Reference and Sources:
- The most part of text in this guide has been taken from copyrighted document of Adaptec, Inc. on site (www.adaptec.com)
- Perceptive Solutions, Inc.
RAID stands for Redundant Array of
Inexpensive (or sometimes "Independent") Disks.
RAID is a method of combining several hard disk drives into one
logical unit (two or more disks grouped together to appear as a
single device to the host system). RAID technology was developed to
address the fault-tolerance and performance limitations of
conventional disk storage. It can offer fault tolerance and higher
throughput levels than a single hard drive or group of independent
hard drives. While arrays were once considered complex and
relatively specialized storage solutions, today they are easy to
use and essential for a broad spectrum of client/server
applications.
History
RAID technology was first defined by a group of computer
scientists at the University of California at Berkeley in 1987. The
scientists studied the possibility of using two or more disks to
appear as a single device to the host system.
Although the array's performance was better than that of large,
single-disk storage systems, reliability was unacceptably low. To
address this, the scientists proposed redundant architectures to
provide ways of achieving storage fault tolerance. In addition to
defining RAID levels 1 through 5, the scientists also studied data
striping -- a non-redundant array configuration that distributes
files across multiple disks in an array. Often known as RAID 0,
this configuration actually provides no data protection. However,
it does offer maximum throughput for some data-intensive
applications such as desktop digital video production.

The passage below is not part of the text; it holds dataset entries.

(** *** Registration *)

Lemma count_positive_iff_exists (name : string) (l : list User) :
  (0 <? length (filter (fun u => String.eqb (userName u) name) l))%nat
  = existsb (fun x => String.eqb (userName x) name) l.
Proof.
  induction l as [|u l IH]; simpl; [reflexivity |].
  destruct (String.eqb (userName u) name); simpl; [reflexivity | exact IH].
Qed.

Lemma find_app_fresh (name : string) (l : list User) (more : list User) :
  existsb (fun x => String.eqb (userName x) name) l = false ->
  find (fun x => String.eqb (userName x) name) (l ++ more)
  = find (fun x => String.eqb (userName x) name) more.
Proof.
  induction l as [|u l IH]; simpl; [reflexivity |].
  destruct (String.eqb (userName u) name); simpl; [discriminate | exact IH].
Qed.

(** Case analysis on what a handler examines, innermost first. *)
Ltac cases :=
  repeat match goal with
  | |- context [match ?x with _ => _ end] =>
      lazymatch x with
      | context [match _ with _ => _ end] => fail
      | _ =>
          lazymatch type of x with
          | (_ * _)%type => fail
          | _ => destruct x eqn:?; exec
          end
      end
  end.

Ltac open_postUsers r Ht :=
  unfold serve, handler; rewrite Ht; simpl;
  unfold postUsers, User_count, User_create, User_hashPassword;
  destruct (req_body r); exec;
  rewrite ?count_positive_iff_exists.

(** X24.  For every body the JSON parser can leave, an object or an
    array, the registration endpoint answers with the first check of the
    specification's list that fails, in its order: a missing [userName],
    one that is no string, one that is blank once trimmed, a missing
    (falsy) [password], one that is no string, one that is blank once
    trimmed, each 422 with the message of its check.  The store is as it
    was and no store call has been made. *)
Theorem registration_validation_order (r : request) (d : store) (c : check) :
  target r = POST_users ->
  parsedBody (req_body r) = true ->
  spec_first_failure (req_body r) = Some c ->
  run (serve r) d
  = mkState d (Some (mkResponse (spec_status c) (Json (message "message" (check_message c))))) [].
Proof.
  intros Ht Hp Hc. revert Hp Hc. unfold spec_first_failure, holds, property, nonBlank.
  open_postUsers r Ht.
  all: cases.
  all: try discriminate.
  all: try (intros _ Hc; injection Hc as <-; reflexivity).
Qed.

(** A body the parser leaves is never the empty body of the handler's
    first check: the answer "Empty request body" is never given. *)
Lemma parsed_body_is_not_empty (b : value) :
  parsedBody b = true -> holds BodyNonEmpty b = true.
Proof.
  destruct b; simpl; (discriminate || reflexivity).
Qed.

Lemma empty_body_answer_is_never_given (r : request) (d : store) :
  target r = POST_users ->
  parsedBody (req_body r) = true ->
  sent (run (serve r) d)
  <> Some (mkResponse 400 (Json (message "message" "Empty request body"))).
Proof.
  intros Ht Hp. revert Hp.
  open_postUsers r Ht.
  all: try discriminate.
  all: intros _; cases; discriminate.
Qed.

(** What a registration request does to the store: nothing, and then the
    answer is not 201; or one user is added, with the trimmed name and the
    hash of the trimmed password, and the answer is 201 with the public
    representation of that user. *)
Lemma registration_outcomes (r : request) (d : store) :
  target r = POST_users ->
  let st := run (serve r) d in
  (db st = d /\ forall resp, sent st = Some resp -> status resp <> 201) \/
  (exists rawName rawPw ff fl,
      js_get (req_body r) "userName" = inr (VStr rawName) /\
      js_get (req_body r) "password" = inr (VStr rawPw) /\
      trim rawName <> "" /\
      existsb (fun x => String.eqb (userName x) (trim rawName)) (users d) = false /\
      let u := mkUser (nextId d) (trim rawName)
                 (bcrypt_hash (salt r) 10 (trim rawPw)) ff fl in
      db st = mkStore (blogposts d) (users d ++ [u]) (N.succ (nextId d)) /\
      sent st = Some (mkResponse 201 (Json (user_apiRepr u))) /\
      calls st = [UserCount (trim rawName); UserCreate]).
Proof.
  intros Ht st. subst st. destruct d as [posts0 users0 next0].
  open_postUsers r Ht.
  all: cases.
  all: try (left; split; [reflexivity | intros resp [= <-]; discriminate]).
  all: try match goal with
            | H : (0 <? _)%nat = _ |- _ => rewrite count_positive_iff_exists in H
            end.
  all: try congruence.
  all: right; do 4 eexists; repeat split; try reflexivity; try eassumption.
  all: now apply String.eqb_neq.
Qed.

(** C3.  A registration request either stores nothing, and then its answer
    is not 201, or stores one user.  The [password] of that user is the
    output of bcrypt on the trimmed password of the request, so, bcrypt
    never returning its input and never returning a string with white
    space at an end, it is neither the submitted password nor the trimmed
    one; a lookup by the name finds that user; and the body of the 201 is
    the public representation, with the keys [userName], [firstName],
    [lastName] and no [password]. *)
Theorem registration_stores_only_the_hash (r : request) (d : store) :
  (forall s n p, bcrypt_hash s n p <> p) ->
  (forall s n p, trim (bcrypt_hash s n p) = bcrypt_hash s n p) ->
  target r = POST_users ->
  let st := run (serve r) d in
  (users (db st) = users d /\
   forall resp, sent st = Some resp -> status resp <> 201) \/
  (exists rawPw u,
      js_get (req_body r) "password" = inr (VStr rawPw) /\
      users (db st) = (users d ++ [u])%list /\
      find (fun x => String.eqb (userName x) (userName u)) (users (db st)) = Some u /\
      password u = bcrypt_hash (salt r) 10 (trim rawPw) /\
      password u <> rawPw /\
      password u <> trim rawPw /\
      sent st = Some (mkResponse 201 (Json (user_apiRepr u))) /\
      keys (user_apiRepr u) = ["userName"; "firstName"; "lastName"] /\
      js_in "password" (user_apiRepr u) = inr false).
Proof.
  intros Hfix Htrim Ht st.
  destruct (registration_outcomes r d Ht) as [[Hdb Hst] | (rawName & rawPw & ff & fl & Hn & Hp & Hne & Hnew & Hdb & Hsent & Hcalls)].
  - left. split; [subst st; now rewrite Hdb | exact Hst].
  - right. exists rawPw. eexists. subst st. rewrite Hdb, Hsent. simpl.
    repeat split; try reflexivity; try assumption.
    + rewrite find_app_fresh; [simpl; now rewrite String.eqb_refl | exact Hnew].
    + intros E. simpl in E. pose proof (Htrim (salt r) 10 (trim rawPw)) as T.
      rewrite E in T. rewrite T in E. exact (Hfix _ _ _ E).
    + apply Hfix.
Qed.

The driving factors behind RAID
A number of factors are responsible for the growing adoption of
arrays for critical network storage.
More and more organizations have created enterprise-wide networks
to improve productivity and streamline information flow. While the
distributed data stored on network servers provides substantial
cost benefits, these savings can be quickly offset if information
is frequently lost or becomes inaccessible. As today's applications
create larger files, network storage needs have increased
proportionately. In addition, accelerating CPU speeds have
outstripped data transfer rates to storage media, creating
bottlenecks in today's systems.
RAID storage solutions overcome these challenges by providing a
combination of outstanding data availability, extraordinary and
highly scalable performance, high capacity, and recovery with no
loss of data or interruption of user access.

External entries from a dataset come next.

(** * A shallow embedding of the transaction/KYC cleaning pipeline

    Source files embedded here:
    - [src/data_preprocessing.py]: [file_exists], [clean_transactions],
      [clean_bool_columns], [clean_kyc_data], [clean_kyc_industry_codes],
      [save_cleaned_data] and the [__main__] block;
    - [src/anomaly_detection.py]: [detect_anomalies], [run_anomaly_detection]
      and the file name the [__main__] block computes;
    - [src/embeddings.py]: [load_kyc_data], [preprocess_kyc_data],
      [build_autoencoder], [generate_customer_embeddings];
    - [src/main.py]: [main].

    The Python code is a sequence of pandas statements that mutate a
    DataFrame object in place, many of them wrapped in [try/except] blocks
    that log and continue.  The embedding keeps that shape: a store of
    DataFrame objects addressed by references, a state-and-exception monad,
    and one monadic statement per Python statement.

    Modelling decisions (pandas itself is a library, not part of the
    repository):
    - a column has one of the four dtypes a CSV load followed by the cleaning
      steps can give it: [object] holding text or NaN, numeric (int64 and
      float64 are not distinguished), [bool], [datetime64[ns]];
    - a float is an exact rational or an infinity, with NaN as the missing
      marker; every float operation the sources use on table cells ([abs],
      comparison with a constant, truth value) is exact in IEEE arithmetic;
    - text is ASCII: [str.strip], [str.lower] and [str.upper] are given for
      ASCII characters;
    - what pandas, scikit-learn and Keras compute from the contents of text
      (date parsing, number parsing), from calendars and from model fitting
      is taken through interfaces ([Pandas], [Sklearn], [Keras]) carrying
      only the laws the libraries document;
    - the disk is what [pd.read_csv] can load from it, path by path, and the
      text files the run writes; what writing a CSV file and reading it
      back does to a table, and which paths can be written, is taken
      through the interface [Files]. *)

From Stdlib Require Import ZArith QArith Qcanon Qcabs Qround Qabs String Ascii List Bool Lia.
From stdpp Require Import base tactics decidable option list strings.
Import ListNotations.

By integrating multiple drives into a single array -- which is
viewed by the network operating system as a single disk drive --
organizations can create cost-effective, minicomputersized
solutions of up to a terabyte or more of storage.
RAID Levels
There are several different RAID "levels" or redundancy schemes, each with inherent cost, performance, and availability (fault-tolerance) characteristics designed to meet different storage needs. No individual RAID level is inherently superior to any other. Each of the five array architectures is well-suited for certain types of applications and computing environments. For client/server applications, storage systems based on RAID levels 1, 0/1, and 5 have been the most widely used. This is because popular NOSs such as Windows NT® Server and NetWare manage data in ways similar to how these RAID architectures perform.
RAID 0
Data striping without redundancy (no protection).
- Minimum number of drives: 2
- Strengths: Highest performance.
- Weaknesses: No data protection; One drive fails, all data is lost.
DRIVE 1 | DRIVE 2 |
---|---|
Data A | Data B |
Data C | Data D |
Data E | Data F |
RAID 1
Disk mirroring.
- Minimum number of drives: 2
- Strengths: Very high performance; Very high data protection; Very minimal penalty on write performance.
- Weaknesses: High redundancy cost overhead; Because all data is duplicated, twice the storage capacity is required.
|
|
RAID 2
No practical use.
- Minimum number of drives: Not used in LAN
- Strengths: Previously used for RAM error environments correction (known as Hamming Code ) and in disk drives before he use of embedded error correction.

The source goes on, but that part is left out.